▶ **PROBLEM TO SOLVE**: Using the material below, work out how many lines contain the word "ErrorKind". Reply with the number and nothing more.

▶ **DATA EXTRACT**:
(** Stand-in texts for the error values. *)
Definition messages : ErrorValues :=
  {| ErrEmailNoSMTP := errors_New "no email SMTP server";
     ErrEmailNoTo := errors_New "no email recipients";
     ErrEmailNoFrom := errors_New "no email sender";
     ErrEmailNoUser := errors_New "no email username";
     ErrEmailNoPass := errors_New "no email password";
     ErrEmailNoPort := errors_New "no email port";
     ErrEmailNoSubject := errors_New "no email subject";
     ErrSlackNoWebHookURL := errors_New "no slack webhook url";
     ErrPushoverAPIToken := errors_New "no pushover api token";
     ErrPushoverUserKey := errors_New "no pushover user key";
     ErrPushoverAPIURL := errors_New "no pushover api url" |}.

(** A network on which everything goes through, with a given status. *)
Definition up (status : Z) : Transport :=
  {| post_outcome := fun _ => inl {| http.StatusCode := status |};
     send_outcome := fun _ _ => None |}.

(** A network on which nothing goes through. *)
Definition down : Transport :=
  {| post_outcome := fun _ => inr (transport_error "connection refused");
     send_outcome := fun _ _ => Some (transport_error "connection refused") |}.

Definition alert (msg : string) (addendums : list string) : Alert :=
  {| Message := msg; SubjectAddendums := addendums |}.

Definition world (a : Alert) : World :=
  {| the_alert := a; posted := []; mailed := []; closed := [];
     logged := [] |}.

Definition email : Email :=
  {| SMTP := "smtp.example.com"; Username := "bot"; Password := "secret";
     Port := "587"; From := "bot@example.com";
     To := Some ["ops@example.com"; "dev@example.com"]; Subject := "ALERT" |}.

Definition slack : Slack := {| WebhookURL := "https://hooks.example.com/x" |}.

Definition pushover : Pushover :=
  {| APIToken := "T"; UserKey := "U"; APIURL := "https://api.example.com/1" |}.

End Sample.

(** * Properties *)

(** ** Strings and numbers *)

Lemma append_nil_r (s : string) : s ++ "" = s.
Proof. induction s as [|c s IH]; simpl; [reflexivity | now rewrite IH]. Qed.

Lemma append_assoc (s t u : string) : (s ++ t) ++ u = s ++ (t ++ u).
Proof. induction s as [|c s IH]; simpl; [reflexivity | now rewrite IH]. Qed.

Lemma prefix_append (p s : string) : String.prefix p (p ++ s) = true.
Proof.
  induction p as [|c p IH]; simpl.
  - now destruct s.
  - destruct (ascii_dec c c) as [_|ne]; [exact IH | now elim ne].
Qed.

Lemma Contains_prefix (s sub : string) :
  String.prefix sub s = true -> GoString.Contains s sub = true.
Proof. intros H. destruct s; cbn [GoString.Contains]; rewrite H; reflexivity. Qed.

Lemma Contains_here (p s : string) : GoString.Contains (p ++ s) p = true.
Proof. apply Contains_prefix, prefix_append. Qed.
(** * PhantomPad: confidential crowdfunding on an FHE ledger

    A shallow embedding of the Solidity contract [PhantomPad]
    (contracts/PhantomPad.sol) and the properties of its campaign
    accounting: lifecycle, encrypted aggregation, settlement and the
    ciphertext permissions it hands out. *)

From Stdlib Require Import ZArith String List Lia.
From stdpp Require Import base gmap list strings.

Local Open Scope string_scope.
Local Open Scope Z_scope.

(** ** Solidity value types *)

(** [address] is a 160-bit integer; [address(0)] is the zero sentinel. *)
Abbreviation address := Z (only parsing).

Definition address_zero : address := 0.

Definition uint64_modulus : Z := 2 ^ 64.
Definition uint256_max : Z := 2 ^ 256 - 1.

(** ** Ciphertext handles

    Modelled from the spec: the FHE co-processor library
    ([@fhevm/solidity/lib/FHE.sol]) is an external dependency whose code is
    not part of the repository.  Section 6 of the specification lists the
    primitives the engine uses: encrypt a plaintext into a handle,
    homomorphic addition of two handles, construction of an encrypted
    boolean, a per-viewer decrypt grant, and the initialisation test.  A
    handle is represented by the computation that produced it; the
    plaintext it stands for is an unsigned 64-bit value, so homomorphic
    addition is addition modulo 2^64. *)
Inductive euint64 : Type :=
| Uninit                        (* the default value of an unwritten slot *)
| Trivial (v : Z)               (* FHE.asEuint64(v) *)
| Input (tag : Z) (v : Z)       (* a ciphertext produced outside the engine *)
| Add (a b : euint64).          (* FHE.add(a, b) *)

Inductive ebool : Type :=
| BUninit
| BTrivial (b : bool).          (* FHE.asEbool(b) *)

(** The access-control list works on handles of either type. *)
Inductive handle : Type :=
| H64 (h : euint64)
| HBool (h : ebool).

Coercion H64 : euint64 >-> handle.
Coercion HBool : ebool >-> handle.

#[global] Instance euint64_eq_dec : EqDecision euint64.
Proof. solve_decision. Defined.
#[global] Instance ebool_eq_dec : EqDecision ebool.
Proof. solve_decision. Defined.
#[global] Instance handle_eq_dec : EqDecision handle.
Proof. solve_decision. Defined.
#[global] Instance euint64_inhabited : Inhabited euint64 := populate Uninit.

(** What an authorised viewer obtains when decrypting off-chain. *)
Fixpoint decrypt (h : euint64) : Z :=
  match h with
  | Uninit => 0
  | Trivial v => v mod uint64_modulus
  | Input _ v => v mod uint64_modulus
  | Add a b => (decrypt a + decrypt b) mod uint64_modulus
  end.

Definition decrypt_bool (h : ebool) : bool :=
  match h with
  | BUninit => false
  | BTrivial b => b
  end.

(** ** Error kinds

    The names section 7 of the specification gives to the revert reasons of
    the contract. *)
Inductive ErrorKind : Type :=
| ValidationError
| NotFoundError
| AuthorizationError
| AlreadyEndedError
| ExpiredError.

Definition error_kind (reason : string) : option ErrorKind :=
  if String.eqb reason "Name required" then Some ValidationError
  else if String.eqb reason "Target required" then Some ValidationError
  else if String.eqb reason "Deadline must be in the future"
       then Some ValidationError
  else if String.eqb reason "Campaign not found" then Some NotFoundError
  else if String.eqb reason "Unsupported token" then Some AuthorizationError
  else if String.eqb reason "Only creator" then Some AuthorizationError
  else if String.eqb reason "Campaign already ended"
       then Some AlreadyEndedError
  else if String.eqb reason "Campaign expired" then Some ExpiredError
  else None.

(** ** Contract storage *)

Record Campaign : Type := {
  name : string;
  target : euint64;
  totalRaised : euint64;
  deadline : Z;
  creator : address;
  ended : bool
}.

(** An unwritten mapping slot reads as the all-zero record. *)
#[global] Instance Campaign_inhabited : Inhabited Campaign :=
  populate {| name := EmptyString; target := Uninit; totalRaised := Uninit;
              deadline := 0; creator := address_zero; ended := false |}.

Definition set_name (v : string) (c : Campaign) : Campaign :=
  {| name := v; target := target c; totalRaised := totalRaised c;
     deadline := deadline c; creator := creator c; ended := ended c |}.
Definition set_target (v : euint64) (c : Campaign) : Campaign :=
  {| name := name c; target := v; totalRaised := totalRaised c;
     deadline := deadline c; creator := creator c; ended := ended c |}.
Definition set_totalRaised (v : euint64) (c : Campaign) : Campaign :=
  {| name := name c; target := target c; totalRaised := v;
     deadline := deadline c; creator := creator c; ended := ended c |}.
Definition set_deadline (v : Z) (c : Campaign) : Campaign :=
  {| name := name c; target := target c; totalRaised := totalRaised c;
     deadline := v; creator := creator c; ended := ended c |}.
Definition set_creator (v : address) (c : Campaign) : Campaign :=
  {| name := name c; target := target c; totalRaised := totalRaised c;
     deadline := deadline c; creator := v; ended := ended c |}.
Definition set_ended (v : bool) (c : Campaign) : Campaign :=
  {| name := name c; target := target c; totalRaised := totalRaised c;
     deadline := deadline c; creator := creator c; ended := v |}.

Inductive Event : Type :=
| CampaignCreated (campaignId : Z) (name : string) (target : Z)
                  (deadline : Z) (creator : address)
| Contributed (campaignId : Z) (contributor : address)
              (encryptedAmount : euint64)
| CampaignEnded (campaignId : Z) (creator : address)
                (encryptedPayout : euint64).

(** The transaction context: [msg.sender] and [block.timestamp]. *)
Record Env : Type := {
  msg_sender : address;
  block_timestamp : Z
}.

(** How a call can revert: [require(cond, reason)], an arithmetic panic of
    checked arithmetic, or a revert without data (a failed [abi.decode]). *)
Inductive Revert : Type :=
| Error (reason : string)
| Panic (code : Z)
| Empty.

(** [abi.decode(data, (uint256))]: the first 32 bytes, big-endian; reverts
    when fewer than 32 bytes are supplied. *)
Definition be_uint (bs : list Byte.byte) : Z :=
  fold_left (fun acc b => acc * 256 + Z.of_N (Byte.to_N b)) bs 0.

Definition abi_decode_uint256 (data : list Byte.byte) : option Z :=
  if (length data <? 32)%nat then None else Some (be_uint (take 32 data)).

(** [abi.encode(uint256)], as the clients build the attached data. *)
Definition abi_encode_uint256 (n : Z) : list Byte.byte :=
  rev (map (fun i : nat =>
              match Byte.of_N (Z.to_N ((n / 256 ^ Z.of_nat i) mod 256)) with
              | Some b => b
              | None => Byte.x00
              end) (seq 0 32)).

Section Engine.

(** The payment token is a separate contract, [ConfidentialUSDC], and the
    development is parametric in it: [Ledger] is the token's own state and
    [confidentialTransfer sender to amount] its plain encrypted transfer,
    which, as section 6 of the specification has it, returns the handle
    actually transferred.  The token acts on its own state; what a token
    that calls back into the contract during a transfer would find is the
    state [staged] below, and [endCampaign_calling] puts any code, which
    may read that state and call the contract back, in the token's
    place. *)
Context {Ledger : Type}.
Variable confidentialTransfer :
  address -> address -> euint64 -> Ledger -> euint64 * Ledger.

(** Everything a transaction can read or write: the storage of the
    contract, its two immutable addresses, the co-processor's grant table,
    the event log and the token's own state. *)
Record World : Type := {
  this : address;
  paymentToken : address;
  campaignCount : Z;
  _campaigns : gmap Z Campaign;
  _contributions : gmap (Z * address) euint64;
  acl : list (handle * address);
  events : list Event;
  token : Ledger
}.

(** ** The execution monad: state passing with revert

    A reverted call carries the state it had reached when it reverted; the
    platform discards that state (see [transact]). *)
Inductive Outcome (A : Type) : Type :=
| Success (a : A) (w : World)
| Reverted (e : Revert) (w : World).
Arguments Success {A} a w.
Arguments Reverted {A} e w.
(** ** A whole enqueue, inside the range of the partitioner *)

Lemma size_of_partitions (entry : TensorTableEntry.t) (size bound : Z) :
  0 < bound -> 0 <= size ->
  size_of (partitions_of entry size bound) = ceil_div size bound.
Proof.
  intros Hb Hs. unfold size_of, partitions_of, num_partitions.
  rewrite length_map, length_seq.
  pose proof (ceil_div_nonneg size bound Hb Hs). lia.
Qed.

Lemma check_sizes_passes (input output : option Tensor) :
  outcome (check_sizes input output) = Returned tt ->
  check_sizes input output = (events (check_sizes input output), Returned tt).
Proof.
  intros H. destruct (check_sizes input output) as [tr r].
  cbn in H. subst r. reflexivity.
Qed.

Section Enqueue.

Variable g : BytePSGlobal.
Variable fuel : nat.
Variable context : BPSContext.t.
Variables input output : option Tensor.
Variable ready_event : option Z.
Variable name : string.
Variables device priority version callback : Z.
Variable size : Z.

Hypothesis sizes_agree : outcome (check_sizes input output) = Returned tt.
Hypothesis size_read :
  forall queue_list,
    entry_size (parent_entry context input output ready_event name
                  device priority version callback queue_list) = ret size.
Hypothesis bound_pos : 0 < GetPartitionBound g.
Hypothesis size_range : 0 <= size <= INT_MAX.
Hypothesis enough_fuel : (num_partitions size (GetPartitionBound g) < fuel)%nat.

(** The key count does not match: the run ends at the assertion. *)
Lemma EnqueueTensor_run_mismatch (queue_list : list QueueType) :
  size_of (BPSContext.key_list context)
    <> ceil_div size (GetPartitionBound g) ->
  EnqueueTensor g fuel context input output ready_event name
    device priority version callback queue_list
  = (events (check_sizes input output)
     ++ [EvCheck counter_ptr_not_null true;
         EvCheckEq partition_count (size_of (BPSContext.key_list context))
                   (ceil_div size (GetPartitionBound g))],
     InvariantViolation partition_count).
Proof.
  intros Hne. unfold EnqueueTensor.
  rewrite (check_sizes_passes _ _ sizes_agree), bind_Returned.
  rewrite (PartitionTensor_run g fuel
             (parent_entry context input output ready_event name
                device priority version callback queue_list)
             size 0 eq_refl (size_read _) bound_pos size_range enough_fuel).
  rewrite bind_Returned. cbn [events outcome fst snd].
  rewrite (size_of_partitions _ _ _ bound_pos (proj1 size_range)).
  unfold BPS_CHECK_EQ. apply Z.eqb_neq in Hne. rewrite Hne.
  reflexivity.
Qed.
(** Claim C10.  "0,00€" parses to the amount 0.  A candidate whose amount
    is zero is handled by the category selection as one without amount:
    nothing is committed, the category is stored and the user is asked for
    the amount, which leaves the conversation in AwaitingManualAmount. *)
Theorem C10_zero_amount_asks_for_amount
  (now : datetime) (w : world) (pending : info) (q : Q) (cat_index : Z) (categorie : string) :
  pending_frais (user w) = Some pending ->
  info_montant pending = Some q ->
  (q == 0)%Q ->
  py_index CATEGORIES cat_index = Ret categorie ->
  parse_ticket_info now "0,00€" = Ret (mk_info (Some 0%Q) (strftime_dmY now) "0,00€") /\
  handle_category_selection now cat_index w =
    (Ret tt,
     mk_world (frais_data w)
       (mk_user_data (Some pending) (Some categorie))
       (sent w ++ [DemandeMontant])%list) /\
  in_state AwaitingManualAmount (user (snd (handle_category_selection now cat_index w))).
Proof.
  intros Hp Hm Hq Hc. split; [reflexivity|].
  assert (E : handle_category_selection now cat_index w =
    (Ret tt,
     mk_world (frais_data w)
       (mk_user_data (Some pending) (Some categorie))
       (sent w ++ [DemandeMontant])%list)).
  { unfold handle_category_selection. run_handler. rewrite Hc, Hp, Hm.
    apply Qeq_bool_iff in Hq. rewrite Hq. cbn. now rewrite Hp. }
  split; [exact E|]. rewrite E. cbn. split; [|discriminate].
  exists pending. split; [reflexivity|]. unfold truthy. rewrite Hm.
  apply Qeq_bool_iff in Hq. now rewrite Hq.
Qed.

(** The photo of a receipt that reads "0,00€", then the category "Autres". *)
Lemma C10_witness :
  parse_ticket_info maintenant "0,00€" =
    Ret (mk_info (Some 0%Q) (strftime_dmY maintenant) "0,00€") /\
  handle_category_selection maintenant 6 monde_zero =
    (Ret tt,
     mk_world []
       (mk_user_data (Some (mk_info (Some 0%Q) "04/11/2026" "0,00€")) (Some "Autres"))
       [PhotoRecue; TicketAnalyse None "04/11/2026"; DemandeMontant]) /\
  in_state AwaitingManualAmount
    (user (snd (handle_category_selection maintenant 6 monde_zero))).
Proof.
  apply (C10_zero_amount_asks_for_amount maintenant monde_zero
           (mk_info (Some 0%Q) "04/11/2026" "0,00€") 0%Q 6 "Autres");
    reflexivity.
Defined.



(** ** What each handler does to [frais_data] *)

Lemma handle_photo_frais_data now ocr w :
  frais_data (snd (handle_photo now ocr w)) = frais_data w.
Proof.
  unfold handle_photo. run_handler. destruct ocr as [[|c s]|]; cbn; try reflexivity.
  destruct (parse_ticket_info now (String c s)); reflexivity.
Qed.

Lemma handle_category_selection_frais_data now i w :
  frais_data (snd (handle_category_selection now i w)) = frais_data w \/
  appended now (frais_data w) (frais_data (snd (handle_category_selection now i w))).
Proof.
  unfold handle_category_selection. run_handler.
  destruct (py_index CATEGORIES i) as [categorie|]; cbn; [|now left].
  destruct (pending_frais (user w)) as [p|]; cbn; [|now left].
  destruct (info_montant p) as [q|]; cbn; [|now left].
  destruct (Qeq_bool q 0); cbn; [now left|].
  right. now exists (info_date p), q, categorie.
Qed.

Lemma handle_montant_manuel_frais_data now text w :
  frais_data (snd (handle_montant_manuel now text w)) = frais_data w \/
  appended now (frais_data w) (frais_data (snd (handle_montant_manuel now text w))).
Proof.
  unfold handle_montant_manuel. run_handler.
  destruct (pending_category (user w)) as [categorie|]; cbn; [|now left].
  destruct (py_float (replace "," "." text)) as [q|]; cbn; [|now left].
  destruct (pending_frais (user w)) as [p|]; cbn; [|now left].
  right. now exists (info_date p), q, categorie.
Qed.

Lemma recap_command_frais_data now args w :
  frais_data (snd (recap_command now args w)) = frais_data w.
Proof.
  unfold recap_command. run_handler.
  destruct (filter _ (frais_data w)); reflexivity.
Qed.

Lemma stats_command_frais_data w : frais_data (snd (stats_command w)) = frais_data w.
Proof.
  unfold stats_command. run_handler. destruct (frais_data w) as [|f fd] eqn:E; cbn; auto.
  destruct (stats_lignes _ _); cbn; auto.
Qed.

Lemma export_command_frais_data now args w :
  frais_data (snd (export_command now args w)) = frais_data w.
Proof.
  unfold export_command. run_handler. destruct (frais_data w) as [|f fd] eqn:E; cbn; auto.
  destruct args as [|a args]; cbn; destruct (dataframe_columns _); cbn; auto.
Qed.

Lemma liste_command_frais_data w : frais_data (snd (liste_command w)) = frais_data w.
Proof.
  unfold liste_command. run_handler. destruct (frais_data w) as [|f fd] eqn:E; cbn; auto.
Qed.

Lemma handle_frais_data now u w :
  is_supprimer u = false ->
  frais_data (snd (handle now u w)) = frais_data w \/
  appended now (frais_data w) (frais_data (snd (handle now u w))).
Proof.
  destruct u as [name args|ocr|text|i]; cbn [handle is_supprimer]; intros Hs.
  - left.
    destruct (String.eqb name "start"); [reflexivity|].
    destruct (String.eqb name "help"); [reflexivity|].
    destruct (String.eqb name "recap"); [apply recap_command_frais_data|].
    destruct (String.eqb name "stats"); [apply stats_command_frais_data|].
    destruct (String.eqb name "export"); [apply export_command_frais_data|].
    destruct (String.eqb name "liste"); [apply liste_command_frais_data|].
    rewrite Hs. reflexivity.
  - left. apply handle_photo_frais_data.
  - apply handle_montant_manuel_frais_data.
  - apply handle_category_selection_frais_data.
Qed.

Lemma sequential_appended now fd fd' : sequential fd -> appended now fd fd' -> sequential fd'.
Proof.
  unfold sequential. intros H (date & montant & categorie & ->).
  rewrite length_app, map_app, H. cbn [List.length map nouveau_frais frais_id].
  rewrite seq_app, map_app. cbn. do 3 f_equal. lia.
Qed.

Lemma sequential_NoDup fd : sequential fd -> NoDup (map frais_id fd).
Proof.
  unfold sequential. intros ->. apply Injective_map_NoDup.
  - intros a b. apply Nat2Z.inj.
  - apply seq_NoDup.
Qed.
End TopModel.

Module Dashboard.

Local Open Scope float_scope.

(** The names [Object.prototype] has properties for (ECMAScript, Annex B
    included). Each of them holds a function or, for [__proto__], the
    prototype itself: a truthy value that a plain object such as
    [modelBreakdown] inherits under that name. *)
Definition Object_prototype : list jsstring :=
  [str "constructor"; str "__defineGetter__"; str "__defineSetter__";
   str "hasOwnProperty"; str "__lookupGetter__"; str "__lookupSetter__";
   str "isPrototypeOf"; str "propertyIsEnumerable"; str "toString"; str "valueOf";
   str "__proto__"; str "toLocaleString"].

Definition inherited (k : jsstring) : bool := existsb (JSString.eqb k) Object_prototype.

(** The value of a decimal digit. *)
Definition digit (c : N) : option N :=
  if ((48 <=? c) && (c <=? 57))%N then Some (c - 48)%N else None.

Fixpoint decimal (s : jsstring) (acc : N) : option N :=
  match s with
  | [] => Some acc
  | c :: s' =>
      match digit c with
      | Some d => decimal s' (10 * acc + d)%N
      | None => None
      end
  end.

(** The array index a property name denotes, if it denotes one: the name is
    the canonical decimal form (no sign, no leading zero) of an integer below
    [2^32 - 1]. *)
Definition arrayIndex (k : jsstring) : option N :=
  match k with
  | [] => None
  | c :: rest =>
      if (c =? 48)%N && JSString.truthy rest then None
      else
        match decimal k 0%N with
        | Some n => if (n <? 4294967295)%N then Some n else None
        | None => None
        end
  end.
(** The pending callbacks of one scheduling of [c]: none, the start of the
    retries, or one retry pass. *)
Definition isChain (c : Ctx) (pending : list Callback) : Prop :=
  pending = [] \/ pending = [CbSetupAutoExecution c]
  \/ exists k, pending = [CbRetry c k].

(** Every pending callback of a retry chain belongs to a call whose key is
    in the in-process set. *)
Definition chainMarked (st : State) : Prop :=
  forall i d cb c, timers st !! i = Some (d, cb) -> chainOf cb = Some c ->
    scheduledKey c ∈ executedFunctions (tracker st).

(** The in-process set of executed calls is replaced by [fs]. *)
Definition setExecutedFunctions (fs : gset jsstring) (st : State) : State :=
  mkState (toggleState st)
          (mkTracker (attempts (tracker st)) (executed (tracker st)) fs)
          (timers st) (log st).

End Chain.

(** ** Block rendering (renderFunctionCall and createOrUpdateParamElement) *)

Module Render.
Import Ledger Sched Params.

(** The result of [containsFunctionCalls]. *)
Record FunctionInfo := mkInfo {
  hasFunctionCalls : bool;
  isComplete : bool;
  languageTag : option jsstring
}.

(** The raw [pre] element handed to [renderFunctionCall]. *)
Record PreBlock := mkPre {
  textContent : jsstring;
  dataBlockId : option jsstring;     (* getAttribute('data-block-id') *)
  hasParent : bool;                  (* block.parentNode *)
  insideFunctionBlock : bool;        (* block.closest('.function-block') *)
  displayNone : bool                 (* style.display = 'none' *)
}.

(** The elements the renderer creates, by class. *)
Inductive NodeKind :=
| KFunctionBlock | KLanguageTag | KFunctionName | KFunctionNameText | KCallId
| KSpinner | KFunctionParams | KParamName | KParamValue | KPre
| KFunctionButtons | KSpacer | KRawToggle | KExecuteButton.

(** The nodes the idempotence property is about. *)
Definition structural (k : NodeKind) : bool :=
  match k with
  | KFunctionName | KFunctionNameText | KCallId | KParamName | KParamValue
  | KRawToggle | KExecuteButton => true
  | _ => false
  end.

(** The [.function-name] element: its [.function-name-text] and [.call-id]
    spans, when present, and whether it holds a spinner. *)
Record FunctionNameEl := mkNameEl {
  nameText : option jsstring;
  callIdText : option jsstring;
  spinner : bool
}.

(** What a [.param-value] element shows: its own text, or a [pre] child
    holding the text. *)
Inductive ValueBody :=
| BodyText (t : jsstring)
| BodyPre (t : jsstring).

Record ParamNameEl := mkPName {
  pnId : jsstring;          (* data-param-id *)
  pnText : jsstring;
  pnStreaming : bool        (* class streaming-param-name *)
}.

Record ParamValueEl := mkPValue {
  pvId : jsstring;          (* data-param-id *)
  pvName : jsstring;        (* data-param-name *)
  pvBody : ValueBody;
  pvStreaming : bool;       (* attribute data-streaming *)
  pvValue : option jsstring (* data-param-value: the value JSON.stringify was given *)
}.

Inductive ParamChild :=
| PName (e : ParamNameEl)
| PValue (e : ParamValueEl).

Inductive ButtonChild :=
| RawToggle
| ExecuteButton (button : nat).

(** The rendered [div.function-block], as its selectors see it: for each
    class the renderer queries, the first element of that class. *)
Record BlockDiv := mkDiv {
  divBlockId : jsstring;                      (* data-block-id *)
  loading : bool;                             (* class function-loading *)
  complete : bool;                            (* class function-complete *)
  languageTagEl : option jsstring;
  functionNameEl : option FunctionNameEl;
  functionParams : option (list ParamChild);  (* children of .function-params *)
  functionButtons : option (list ButtonChild);(* children of .function-buttons *)
  attached : bool                             (* inserted before the raw block *)
}.

Record World := mkWorld {
  block : PreBlock;
  processed : bool;                          (* processedElements.has(block) *)
  renderedFunctionBlocks : gmap jsstring BlockDiv;
  documentDivs : gmap jsstring BlockDiv;
      (* rendered blocks in the document that the registry does not hold,
         by data-block-id *)
  outsideParams : list ParamChild;
      (* parameter elements of the document outside this block's container *)
  preExistingIncompleteBlocks : gset jsstring;
  domObserver : bool;                        (* the observer object exists *)
  nextButton : nat;                          (* identity of the next button *)
  page : State;
  created : list NodeKind                    (* elements created so far *)
}.

Definition setBlock (b : PreBlock) (w : World) : World :=
  mkWorld b (processed w) (renderedFunctionBlocks w) (documentDivs w)
          (outsideParams w) (preExistingIncompleteBlocks w) (domObserver w)
          (nextButton w) (page w) (created w).

Definition setProcessed (p : bool) (w : World) : World :=
  mkWorld (block w) p (renderedFunctionBlocks w) (documentDivs w)
          (outsideParams w) (preExistingIncompleteBlocks w) (domObserver w)
          (nextButton w) (page w) (created w).

Definition setRegistry (r : gmap jsstring BlockDiv) (w : World) : World :=
  mkWorld (block w) (processed w) r (documentDivs w)
          (outsideParams w) (preExistingIncompleteBlocks w) (domObserver w)
          (nextButton w) (page w) (created w).
(** * mos_udp_log_catcher: the record parser and the per-device file manager

    A shallow embedding of [parseLine], [processLine], the packet loop of
    [UDPLog] and of [deviceInfo.Open] / [FileManager.WriteLine], followed by
    the properties of the design document that were checked against them.

    Conventions.
    - Go's [[]byte] and [string] are both [list ascii] (written [bytes]); a
      literal is written [B "..."].
    - Go's unsigned integers are [Z] with their range checked where the code
      checks it.
    - [float64] is the IEEE 754 binary64 format of [SpecFloat]
      (precision 53, emax 1024).
    - Calls to the operating system and to klog are nodes of a command tree
      ([prog]); a tree is run against an arbitrary handler, which records
      the calls that were made. *)

From Stdlib Require Import ZArith List Ascii String Lia Bool DecimalString.
From Stdlib Require Import Floats.SpecFloat.
From stdpp Require Import gmap strings list.

Open Scope Z_scope.

Abbreviation bytes := (list ascii).

(** A byte-string literal. *)
Definition B (s : string) : bytes := list_ascii_of_string s.

(** ** The parts of Go's [bytes] package the program calls *)

Module GoBytes.
(* ===== verification/_CoqProject ===== *)
-Q . S2P
Prelude.v
GoStd.v
Strconv.v
GoFlag.v
Version.v
Profiling.v
Json.v
JsonStruct.v
NetUrl.v
NetUrlLaws.v
KubeTypes.v
ApiTypes.v
ThirdParty.v
Effects.v
Recorder.v
ResourceHandler.v
Common.v
Status.v
Samples.v
InstallConfig.v
OperatorRefs.v
Deletion.v
Namespaces.v
SecretPropagation.v
AddonInstanceReconciler.v
Monitoring.v
Olm.v
OlmProofs.v
Server.v
Convergence.v
MonitoringProofs.v
PackageOperator.v
OcmClient.v
OcmHttp.v
ApiMock.v
Reporting.v
OcmRoundTrip.v
AddonController.v
AddonOperatorController.v
AddonOperatorProofs.v
AddonInstanceController.v
FeatureToggle.v
Webhooks.v
ReconcileWalk.v
StatusInvariant.v
Interleaving.v
Watches.v
Options.v
Setup.v
WebhookMain.v
ControllerProofs.v
Settling.v
Footprint.v
SettledSingles.v
SettledNamespaces.v
SettledSecrets.v
SettledFederation.v
Quiescence.v
Health.v
Milestones.v
Proceeds.v
ProceedsOlm.v
Progress.v
Coexistence.v
ReconcileSpec.v
Witnesses.v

▶ **ANSWER TO THIS PROBLEM**: 2